Gary Leon Ridgway (born February 18, 1949) is an American serial killer known as the Green River Killer. He was convicted of 49 separate murders committed between the early 1980s and late 1990s, making him the second-most prolific serial killer in United States history according to confirmed murders.

He decided to confess his crimes in order to avoid the death penalty. The judge named one by one the 49 women he killed (apparently, he actually killed around 90 women but many of them were never found) and he calmly repeated after each name: “guilty.”

During the whole process Mr. Ridgway spoke in a monotone voice and listened to the witnesses as if they were not talking about him. After that, the relatives of the victims, most of them women, were invited to speak in court in front of him. These are some of the testimonies: “you had said your memory when it comes to all of the women you took was gone, our memory is not; in your words you said that they didn’t mean anything to you, but she meant everything to us.” “She was a mother, she was a wife, she was a sister and we miss her.” “I wish for him a long-suffering cruel death.” “He is going to go to hell and that’s where he belongs.” Gary Ridgway sat there stone-faced as victim’s relatives damned him and mocked him.

However, there was a moment when he showed his emotions, and actually he cried; when a father of one of the victims said: “Mr. Ridgway… there are people here that hate you… I’m not one of them. You’ve made it difficult to live up to what I believe …and that is what God says to do and that is to forgive… and you are forgiven sir.”

What this man said is something that Jesus taught more than once. There are two main reasons to forgive our neighbor: the first one, also taught explicitly by Jesus, is that it is a condition to be forgiven by God: If you forgive others their transgressions, your heavenly Father will forgive you (Mt 6:14). The second reason is to rid our heart of whatever is against love. Both reasons are intimately connected.

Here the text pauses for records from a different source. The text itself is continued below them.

(* ===== verification/CiliumSpec.v ===== *)
(** * What scripts/lib/cilium_policy.py promises

    The interface of a label selector, which three guards implement, and the
    properties of the module. *)
From stdpp Require Import gmap.
From S2P Require Import Prelude PyStr PyVal Cilium.
From S2P Require PolicyType VeleroDatapath.

(** ** The interface of a selector

    [f selector labels] decides, without an exception, whether a typed
    selector matches the labels of a pod. *)
Class SelectorMatcher (f : val → val → result bool) : Prop :=
  matcher_computes (m : gmap string string) (s : selector) :
    computes (f (selector_val s) (labels_val m)) (selector_matches m s).

#[export] Instance cilium_matcher : SelectorMatcher Cilium.selects.
Proof. intros m s. apply selects_computes. Qed.

(** Two matchers give the same answer on each typed selector. *)
Lemma matchers_agree (f g : val → val → result bool) `{!SelectorMatcher f, !SelectorMatcher g} m s :
  f (selector_val s) (labels_val m) = g (selector_val s) (labels_val m).
Proof.
  destruct (matcher_computes (f := f) m s) as (b & -> & Hb).
  destruct (matcher_computes (f := g) m s) as (c & -> & Hc).
  f_equal. apply eq_bool_prop_intro. rewrite !Is_true_true. by rewrite Hb, Hc.
Qed.

(** ** A selector that reads its labels before its expressions *)

Definition labels_then_exprs (rejects : val → val → result bool) (s : selector) (labels : val) : result bool :=
  ok <- allM (λ '(k, v), x <- get labels (norm_key k) ;; Ok (py_eq x v)) (prod_map id VStr <$> match_labels s) ;;
  if negb ok then Ok false else
  b <- anyM (rejects labels) (expr_val <$> match_exprs s) ;; Ok (negb b).

Lemma labels_then_exprs_computes rejects (m : gmap string string) (s : selector) :
  (∀ e, computes (rejects (labels_val m) (expr_val e)) (¬ expr_holds m e)) →
  computes (labels_then_exprs rejects s (labels_val m)) (selector_matches m s).
Proof.
  intros Hrej. unfold labels_then_exprs. rewrite anyM_fmap, allM_fmap.
  eapply computes_iff; [|apply (computes_guard _ _ (∀ kv, kv ∈ match_labels s → m !! norm_key kv.1 = Some kv.2))].
  - unfold selector_matches. split.
    + intros [H1 H2]. split; [exact H2|]. intros k v Hkv. by apply (H1 (k, v)).
    + intros [H1 H2]. split; [intros [k v] Hkv; by apply H2|exact H1].
  - apply computes_allM. intros [k v] _. cbn [prod_map]. rewrite get_labels. cbn. apply computes_Ok.
    rewrite py_eq_str_r. destruct (m !! norm_key k); naive_solver.
  - intros _. eapply computes_iff; [|apply computes_not, computes_anyM; intros; apply Hrej].
    split.
    + intros H e He. destruct (decide (expr_holds m e)) as [|Hn]; [done|]. destruct H. eauto.
    + intros H (e & He & Hn). by apply Hn, H.
Qed.

(** ** The selector of check-egress-policy-type.py *)

(** [PolicyType.expr_rejects] on a typed expression, by its operator. *)
Lemma policy_type_expr_unfold labels k op (vs : list string) :
  PolicyType.expr_rejects labels (expr_val (Expr k op vs)) =
  match op with
  | In => x <- get_v labels (VStr (norm_key k)) ;; b <- val_in x (strs vs) ;; Ok (negb b)
  | NotIn => has <- val_in (VStr (norm_key k)) labels ;;
             if has : bool then x <- get_v labels (VStr (norm_key k)) ;; val_in x (strs vs) else Ok false
  | Exists => b <- val_in (VStr (norm_key k)) labels ;; Ok (negb b)
  | DoesNotExist => val_in (VStr (norm_key k)) labels
  end.
Proof. by destruct op, vs. Qed.

Lemma policy_type_expr (m : gmap string string) (e : expr) :
  computes (PolicyType.expr_rejects (labels_val m) (expr_val e)) (¬ expr_holds m e).
Proof.
  destruct e as [k op vs]. rewrite policy_type_expr_unfold. unfold expr_holds; cbn [e_op e_key e_values].
  destruct op.
  - apply computes_not_bind, label_in_values.
  - destruct (mem_labels m (norm_key k)) as (b & -> & Hin). destruct b; cbn [rbind].
    + eapply computes_iff; [|apply (label_in_values m (norm_key k) vs)].
      destruct (m !! norm_key k) as [v|]; [|naive_solver].
      destruct (decide (v ∈ vs)); naive_solver.
    + apply computes_Ok. split; [done|]. intros H. exfalso. apply H.
      intros v Hv. exfalso. rewrite Hv in Hin. by assert (false = true) by (apply Hin; eauto).
  - apply computes_not, mem_labels.
  - eapply computes_iff; [|apply mem_labels].
    destruct (m !! norm_key k); [|naive_solver]. split; [done|]. intros _. by eexists.
Qed.

#[export] Instance policy_type_matcher : SelectorMatcher PolicyType.selects.
Proof.
  intros m s.
  assert (PolicyType.selects (selector_val s) (labels_val m) =
          labels_then_exprs PolicyType.expr_rejects s (labels_val m)) as -> by (by destruct s as [[|] [|]]).
  apply labels_then_exprs_computes, policy_type_expr.
Qed.

(** ** The selector of check-velero-datapath-selected.py *)

Lemma orR_end m : orR m (Ok false) = m.
Proof. by destruct m as [[]|]. Qed.
(** Its four tests in a row give what the cases of the module give. *)
Lemma velero_expr labels e : VeleroDatapath.expr_rejects labels (expr_val e) = expr_rejects labels (expr_val e).
Proof.
  destruct e as [k op vs]. rewrite expr_rejects_unfold. unfold VeleroDatapath.expr_rejects.
  destruct op, vs; cbn -[val_in get_v labels_val]; rewrite ?orR_end; done.
Qed.

#[export] Instance velero_matcher : SelectorMatcher VeleroDatapath.select_labels.
Proof.
  intros m s.
  assert (VeleroDatapath.select_labels (selector_val s) (labels_val m) =
          labels_then_exprs VeleroDatapath.expr_rejects s (labels_val m)) as -> by (by destruct s as [[|] [|]]).
  apply labels_then_exprs_computes. intros e. rewrite velero_expr. apply expr_rejects_spec.
Qed.

(** ** Properties *)

(** C28: on typed policies the module decides reachability: [rules] and
    [reaches] never raise, and a flow is reported as allowed exactly when an
    egress rule of a policy that selects the source and an ingress rule of a
    policy that selects the destination both allow it, each selector scoped
    to the namespace of its policy. *)
Theorem reaches_decides_flow (release : string) (ps : list policy)
    (src dst : gmap string string) (port : option Z) :
  ∃ b, (rs <- rules (policy_val <$> ps) (VStr release) ;;
        reaches rs (labels_val src) (labels_val dst) port) = Ok b ∧
       (b = true ↔ flow_allowed release ps src dst port).
Proof. apply reaches_computes. Qed.

(** The selector of the shared module and the selectors that
    check-egress-policy-type.py and check-velero-datapath-selected.py write
    again, with another order of their loops and other tests of the operators,
    agree on each typed selector, and all are the meaning of the selector. *)
Theorem selectors_agree (m : gmap string string) (s : selector) :
  PolicyType.selects (selector_val s) (labels_val m) = Cilium.selects (selector_val s) (labels_val m) ∧
  VeleroDatapath.select_labels (selector_val s) (labels_val m) = Cilium.selects (selector_val s) (labels_val m) ∧
  (Cilium.selects (selector_val s) (labels_val m) = Ok true ↔ selector_matches m s).
Proof.
  split_and!; [apply (matchers_agree PolicyType.selects Cilium.selects)|
               apply (matchers_agree VeleroDatapath.select_labels Cilium.selects)|].
  apply computes_true, selects_computes.
Qed.

(** Policies only add: a flow that the rules allow stays allowed when
    more policies are appended, whatever they hold.  An allow list has no
    rule that takes a permission away. *)
Theorem reaches_monotone (rs more : list (val * val * val)) (src dst : val) (port : option Z) :
  reaches rs src dst port = Ok true → reaches (rs ++ more) src dst port = Ok true.
Proof.
  unfold reaches. rewrite !anyM_app. intros H. ok_inv.
  apply andb_true_iff in H as [-> ->]. by rewrite E, E0.
Qed.

Definition allow_all : rule :=
  Rule (Selector [] []) [PeerItem ["all"] [] []] [PeerItem ["all"] [] []].
Lemma reaches_monotone_witness :
  reaches ([(VNone, rule_val allow_all, VNone)] ++ [(VNone, VNone, VNone)])
    (str_dict [("app", "a")]) (str_dict [("app", "b")]) (Some 443%Z) = Ok true.
Proof. apply reaches_monotone. vm_compute. reflexivity. Defined.

(** An expression with no key is an error, never a match: [selects]
    raises [TypeError] on a selector whose first expression names no key. *)
Theorem selects_needs_a_key (d e : list (string * val)) (es : list val) (labels : val) :
  alist_get "matchExpressions" d = Some (VList (VDict e :: es)) → alist_get "key" e = None →
  selects (VDict d) labels = Raise TypeError.
Proof.
  intros Hd He. unfold selects. destruct d as [|kv d]; [done|]. rewrite por_dict_cons.
  assert (get_list (VDict (kv :: d)) "matchExpressions" = Ok (VDict e :: es)) as ->.
  { unfold get_list, get. by rewrite Hd. }
  cbn [rbind anyM]. unfold expr_rejects at 1, get at 1. by rewrite He.
Qed.

Lemma selects_needs_a_key_witness :
  selects (VDict [("matchExpressions", VList [VDict [("operator", VStr "Exists")]])]) (VDict []) = Raise TypeError.
Proof. eapply selects_needs_a_key; reflexivity. Defined.
(* ===== verification/EdgeRoutes.v ===== *)
(** * scripts/check-edge-zitadel-routes.py: what the Envoy edge sends to Zitadel

    The guard reads the routes of the rendered edge config and plays requests
    against them the way Envoy picks a route: the first match wins.  The text
    of a config map is parsed by [yaml_load], an argument.  A route with a match
    field that the matcher does not know raises [Blind]. *)
From S2P Require Import Prelude PyStr PyVal RegexParse.

Definition ZITADEL_CLUSTERS : list string := ["zitadel_upstream"; "zitadel_login"].
Definition APP_VHOST : string * string := ("public_routes", "app").
Definition API_FAMILIES : list string := ["/auth/v1/"; "/v2/"; "/v2beta/"].
Definition ADMIN_PREFIXES : list string := ["/ui/console"; "/admin/v1/"; "/management/v1/"; "/zitadel."].

(** A request: its method, its path and its headers. *)
Record request := Request { q_method : string; q_path : string; q_headers : list (string * string) }.

Definition MUST_BLOCK : list request :=
  [Request "PUT" "/auth/v1/users/me/username" [];
   Request "PUT" "/auth/v1/users/me/email" [];
   Request "POST" "/auth/v1/users/me/email" [];
   Request "PUT" "/auth/v1/users/me/email/" [];
   Request "POST" "/v2/users/312345678901234567/email" [];
   Request "PUT" "/v2/users/human/312345678901234567" [];
   Request "PATCH" "/v2/users/312345678901234567" [];
   Request "PATCH" "/v2/users/312345678901234567/" [];
   Request "patch" "/v2/users/312345678901234567" [];
   Request "POST" "/v2beta/users/312345678901234567/email" [];
   Request "PUT" "/v2beta/users/312345678901234567" [];
   Request "PUT" "/auth/v1/users/me/e%6Dail" [];
   Request "POST" "/v2/users/312345678901234567" [("x-http-method-override", "PATCH")]].
Definition MUST_ROUTE : list request :=
  [Request "GET" "/auth/v1/users/me" [];
   Request "GET" "/auth/v1/users/me/email" [];
   Request "POST" "/auth/v1/policies/passwords/complexity" [];
   Request "POST" "/v2/users/human" [];
   Request "POST" "/v2/users/new" [];
   Request "GET" "/v2/users/312345678901234567" [];
   Request "DELETE" "/v2/users/312345678901234567" [];
   Request "POST" "/v2/users/312345678901234567/password" [];
   Request "GET" "/oauth/v2/keys" [];
   Request "GET" "/.well-known/openid-configuration" []].
(** A sign-in request, and the cluster it must reach. *)
Definition SIGN_IN : list (request * string) :=
  [(Request "GET" "/ui/v2/login/loginname" [], "zitadel_login");
   (Request "POST" "/ui/v2/login/loginname" [], "zitadel_login");
   (Request "GET" "/ui/login/device" [], "zitadel_upstream");
   (Request "GET" "/oauth/v2/authorize" [], "zitadel_upstream");
   (Request "POST" "/oauth/v2/token" [], "zitadel_upstream");
   (Request "POST" "/oauth/v2/device_authorization" [], "zitadel_upstream");
   (Request "GET" "/oidc/v1/userinfo" [], "zitadel_upstream");
   (Request "GET" "/oidc/v1/end_session" [], "zitadel_upstream");
   (Request "GET" "/idps/callback" [], "zitadel_upstream");
   (Request "POST" "/saml/v2/SSO" [], "zitadel_upstream")].
Definition MUST_NOT_ROUTE : list request :=
  [Request "GET" "/ui/console" [];
   Request "GET" "/ui/console/" [];
   Request "GET" "/ui/console/assets/environment.json" [];
   Request "GET" "/admin/v1/policies/login" [];
   Request "POST" "/admin/v1/members/_search" [];
   Request "POST" "/management/v1/users/_search" [];
   Request "GET" "/management/v1/info" [];
   Request "POST" "/zitadel.admin.v1.AdminService/GetLoginPolicy" [];
   Request "POST" "/zitadel.management.v1.ManagementService/ListOrgMembers" [];
   Request "POST" "/zitadel.auth.v1.AuthService/GetMyUser" [];
   Request "POST" "/zitadel.user.v2.UserService/SetEmail" [];
   Request "POST" "/zitadel.user.v2.UserService/ListUsers" []].
Definition EDGE_NOT_FOUND : string := "direct:404".

(** ** The matcher *)

(** [s.startswith(v)], [s.endswith(v)] and [re.fullmatch(v, s)] on a value *)
Definition on_str {A} (f : string → result A) (v : val) : result A :=
  match v with VStr s => f s | _ => Raise TypeError end.
Definition fullmatch_v (v : val) (s : string) : result bool := on_str (λ p, re_fullmatch_text p s) v.

(** [f"{what} {sorted(v)}"] of a [Blind] *)
Definition blind {A} (what : string) (l : list val) : result A :=
  l <- sort_vals l ;; Raise (Blind (cat [what; " "; py_repr (VList l)])).

Definition string_matches (sm : val) (value : option string) : result bool :=
  match value with
  | None => Ok false
  | Some value =>
      b <- str_in "exact" sm ;;
      if (b : bool) then x <- item sm "exact" ;; Ok (py_eq (VStr value) x) else
      b <- str_in "prefix" sm ;;
      if (b : bool) then x <- item sm "prefix" ;; on_str (λ p, Ok (startswith value p)) x else
      b <- str_in "suffix" sm ;;
      if (b : bool) then x <- item sm "suffix" ;; on_str (λ p, Ok (endswith value p)) x else
      b <- str_in "safe_regex" sm ;;
      if (b : bool) then x <- item sm "safe_regex" ;; r <- item x "regex" ;; fullmatch_v r value else
      l <- py_iter sm ;; blind "string_match" l
  end.

Definition opt_val (o : option string) : val := from_option VStr VNone o.

Definition header_matches (h : val) (headers : list (string * string)) : result bool :=
  n <- item h "name" ;; name <- as_str n ;;
  let value := alist_get (lower name) headers in
  present <- str_in "present_match" h ;;
  got <- (if (present : bool) then x <- item h "present_match" ;; Ok (Bool.eqb (bool_decide (is_Some value)) (truthy x))
          else
          b <- str_in "string_match" h ;;
          if (b : bool) then x <- item h "string_match" ;; string_matches x value else
          b <- str_in "exact_match" h ;;
          if (b : bool) then x <- item h "exact_match" ;; Ok (py_eq (opt_val value) x) else
          l <- py_iter h ;; blind "header match" l) ;;
  inv <- get_truthy h "invert_match" ;;
  Ok (negb (Bool.eqb got inv)).

Definition known : list string := ["prefix"; "path"; "safe_regex"; "headers"; "path_separated_prefix"].

(** The path matcher of a route. *)
Definition path_matches (m : val) (path : string) : result bool :=
  b <- str_in "prefix" m ;;
  if (b : bool) then x <- item m "prefix" ;; on_str (λ p, Ok (startswith path p)) x else
  b <- str_in "path" m ;;
  if (b : bool) then x <- item m "path" ;; Ok (py_eq (VStr path) x) else
  b <- str_in "path_separated_prefix" m ;;
  if (b : bool) then x <- item m "path_separated_prefix" ;;
                     on_str (λ p, Ok (str_eqb path p || startswith path (cat [p; "/"]))) x else
  b <- str_in "safe_regex" m ;;
  if (b : bool) then x <- item m "safe_regex" ;; r <- item x "regex" ;; fullmatch_v r path else
  Raise (Blind "route match with no path matcher").

(** The headers a route sees: the method, and each header in lower case. *)
Definition seen_headers (q : request) : list (string * string) :=
  foldl (λ d kv, alist_set (lower kv.1) kv.2 d) [(":method", q_method q)] (q_headers q).

Definition route_matches (m : val) (q : request) : result bool :=
  keys <- set_keys m ;;
  let extra := List.filter (λ k, negb (in_tuple k known)) keys in
  if nonempty extra then blind "route match" extra else
  ok <- path_matches m (q_path q) ;;
  if negb ok then Ok false else
  hs <- get_list m "headers" ;;
  allM (λ h, header_matches h (seen_headers q)) hs.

To be forgiven by God means that God removes from our heart anything that prevents us from being loved by God. God forgives, in order to love us; God forgives because He wants to open our heart to His love and for that it is necessary to remove all impediments to God’s love, that is, hatred.

Precisely because of this, when we do not voluntarily forgive those who offend us, we are voluntarily leaving hatred in our hearts. God does not remove anything from our heart by force. God forgives if our heart desires to receive His love. Hence it is also a condition for God to forgive us that we ask for forgiveness, that is, that we want to be loved by God, for which we need to be forgiven, because God does not violate our heart.

Therefore, the condition of forgiving in order to be forgiven is indispensable because it disposes our heart to receive God’s forgiveness. If we do not forgive, then we are not in condition to receive God’s forgiveness because we lack an essential disposition to receive forgiveness which is not having hatred in our heart. Let us forgive everyone from our heart in order to banish any impediment for the love of God to enter our heart.